REQUIRED ACTION: Every record below needs to be retyped exactly as it appears.

MATERIAL FOR THIS EXERCISE:
Lemma leave_ok base fr outer f : field_repr (base, fr :: outer) f →
  calm_run (field_blocks f) (dynamic_field_scope_leave true f) (λ r, field_blocks r.2)
    (λ r, r.1 = FLB_EVENT_ENCODER_SUCCESS ∧ field_repr (leave (base, fr :: outer)) r.2 ∧
          length (df_scopes r.2) = pred (length (df_scopes f))).
Proof.
  intros Hf. pose proof (fp_scopes _ _ Hf) as Hs. cbn in Hs. unfold dynamic_field_scope_leave.
  destruct (df_scopes f) as [|sc rest] eqn:Hsc; [done|].
  destruct (end_header_ok _ _ _ _ _ _ Hf Hsc) as (b & Hend & Hb & Hdata & Hct). destruct Hs as (_ & _ & _ & _ & _ & Hr).
  eapply calm_bind.
  { eapply (calm_deref _ _ _ (λ _, field_blocks f) (λ x, x = b)); [exact Hend|done|done]. }
  intros ? ->. eapply (calm_perm _ (sc_block sc :: sb_blocks (df_buffer f) ++ (sc_block <$> rest))).
  { unfold field_blocks. rewrite Hsc. symmetry. apply Permutation_middle. }
  eapply calm_bind; [apply (calm_free (sc_block sc))|]. intros [] _. apply calm_ret.
  - unfold field_blocks, sb_blocks. cbn. by rewrite Hdata.
  - split_and!; [done| |done]. constructor; cbn [snd df_buffer df_scopes set_df_scopes set_df_buffer leave].
    + done.
    + by rewrite render_add.
    + by apply scopes_add.
Qed.

(** Everything is left. *)
Lemma flush_scopes_ok fuel h f : field_repr h f → (length (df_scopes f) <= fuel)%nat →
  calm_run (field_blocks f) (flush_scopes fuel true f) (λ r, field_blocks r.2)
    (λ r, r.1 = FLB_EVENT_ENCODER_SUCCESS ∧ field_repr (closed h, []) r.2).
Proof.
  revert h f. induction fuel as [|fuel IH]; intros [base frames] f Hf Hlen; cbn [flush_scopes];
    pose proof (fp_scopes _ _ Hf) as Hs; cbn in Hs; destruct (df_scopes f) as [|sc rest] eqn:Hsc; cbn in Hlen; try lia.
  1,2: destruct frames; [|done]; apply calm_ret; [done|]; split; [done|]; unfold closed; cbn; by rewrite app_nil_r.
  destruct frames as [|fr outer]; [done|]. eapply calm_bind; [by apply leave_ok|].
  intros [r g] (Hr & Hg & Hgl). cbn in Hr, Hg, Hgl. subst r. rewrite Hsc in Hgl. cbn in Hgl. cbn [negb].
  rewrite <- (closed_leave (base, fr :: outer)) by done. apply IH; [done|lia].
Qed.

Lemma flush_ok h f : field_repr h f →
  calm_run (field_blocks f) (dynamic_field_flush f) (λ r, field_blocks r.2)
    (λ r, r.1 = FLB_EVENT_ENCODER_SUCCESS ∧ field_repr (closed h, []) r.2 ∧
          df_data r.2 = sb_data (df_buffer r.2) ∧ df_size r.2 = sb_size (df_buffer r.2)).
Proof.
  intros Hf. eapply calm_bind; [by apply flush_scopes_ok|]. intros [r g] [Hr [Hok Hc Hs]]. cbn in Hr, Hok, Hc, Hs. subst r.
  apply calm_ret; [done|]. split_and!; [done|by constructor|done|done].
Qed.

(** Nothing is allocated to reset a field: it always succeeds. *)
Definition outermost_offset (f : dynamic_field) : Z := match last (df_scopes f) with Some sc => sc_offset sc | None => 0 end.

TASK RESULT:
Lemma leave_ok base fr outer f : field_repr (base, fr :: outer) f →
  calm_run (field_blocks f) (dynamic_field_scope_leave true f) (λ r, field_blocks r.2)
    (λ r, r.1 = FLB_EVENT_ENCODER_SUCCESS ∧ field_repr (leave (base, fr :: outer)) r.2 ∧
          length (df_scopes r.2) = pred (length (df_scopes f))).
Proof.
  intros Hf. pose proof (fp_scopes _ _ Hf) as Hs. cbn in Hs. unfold dynamic_field_scope_leave.
  destruct (df_scopes f) as [|sc rest] eqn:Hsc; [done|].
  destruct (end_header_ok _ _ _ _ _ _ Hf Hsc) as (b & Hend & Hb & Hdata & Hct). destruct Hs as (_ & _ & _ & _ & _ & Hr).
  eapply calm_bind.
  { eapply (calm_deref _ _ _ (λ _, field_blocks f) (λ x, x = b)); [exact Hend|done|done]. }
  intros ? ->. eapply (calm_perm _ (sc_block sc :: sb_blocks (df_buffer f) ++ (sc_block <$> rest))).
  { unfold field_blocks. rewrite Hsc. symmetry. apply Permutation_middle. }
  eapply calm_bind; [apply (calm_free (sc_block sc))|]. intros [] _. apply calm_ret.
  - unfold field_blocks, sb_blocks. cbn. by rewrite Hdata.
  - split_and!; [done| |done]. constructor; cbn [snd df_buffer df_scopes set_df_scopes set_df_buffer leave].
    + done.
    + by rewrite render_add.
    + by apply scopes_add.
Qed.

(** Everything is left. *)
Lemma flush_scopes_ok fuel h f : field_repr h f → (length (df_scopes f) <= fuel)%nat →
  calm_run (field_blocks f) (flush_scopes fuel true f) (λ r, field_blocks r.2)
    (λ r, r.1 = FLB_EVENT_ENCODER_SUCCESS ∧ field_repr (closed h, []) r.2).
Proof.
  revert h f. induction fuel as [|fuel IH]; intros [base frames] f Hf Hlen; cbn [flush_scopes];
    pose proof (fp_scopes _ _ Hf) as Hs; cbn in Hs; destruct (df_scopes f) as [|sc rest] eqn:Hsc; cbn in Hlen; try lia.
  1,2: destruct frames; [|done]; apply calm_ret; [done|]; split; [done|]; unfold closed; cbn; by rewrite app_nil_r.
  destruct frames as [|fr outer]; [done|]. eapply calm_bind; [by apply leave_ok|].
  intros [r g] (Hr & Hg & Hgl). cbn in Hr, Hg, Hgl. subst r. rewrite Hsc in Hgl. cbn in Hgl. cbn [negb].
  rewrite <- (closed_leave (base, fr :: outer)) by done. apply IH; [done|lia].
Qed.

Lemma flush_ok h f : field_repr h f →
  calm_run (field_blocks f) (dynamic_field_flush f) (λ r, field_blocks r.2)
    (λ r, r.1 = FLB_EVENT_ENCODER_SUCCESS ∧ field_repr (closed h, []) r.2 ∧
          df_data r.2 = sb_data (df_buffer r.2) ∧ df_size r.2 = sb_size (df_buffer r.2)).
Proof.
  intros Hf. eapply calm_bind; [by apply flush_scopes_ok|]. intros [r g] [Hr [Hok Hc Hs]]. cbn in Hr, Hok, Hc, Hs. subst r.
  apply calm_ret; [done|]. split_and!; [done|by constructor|done|done].
Qed.

(** Nothing is allocated to reset a field: it always succeeds. *)
Definition outermost_offset (f : dynamic_field) : Z := match last (df_scopes f) with Some sc => sc_offset sc | None => 0 end.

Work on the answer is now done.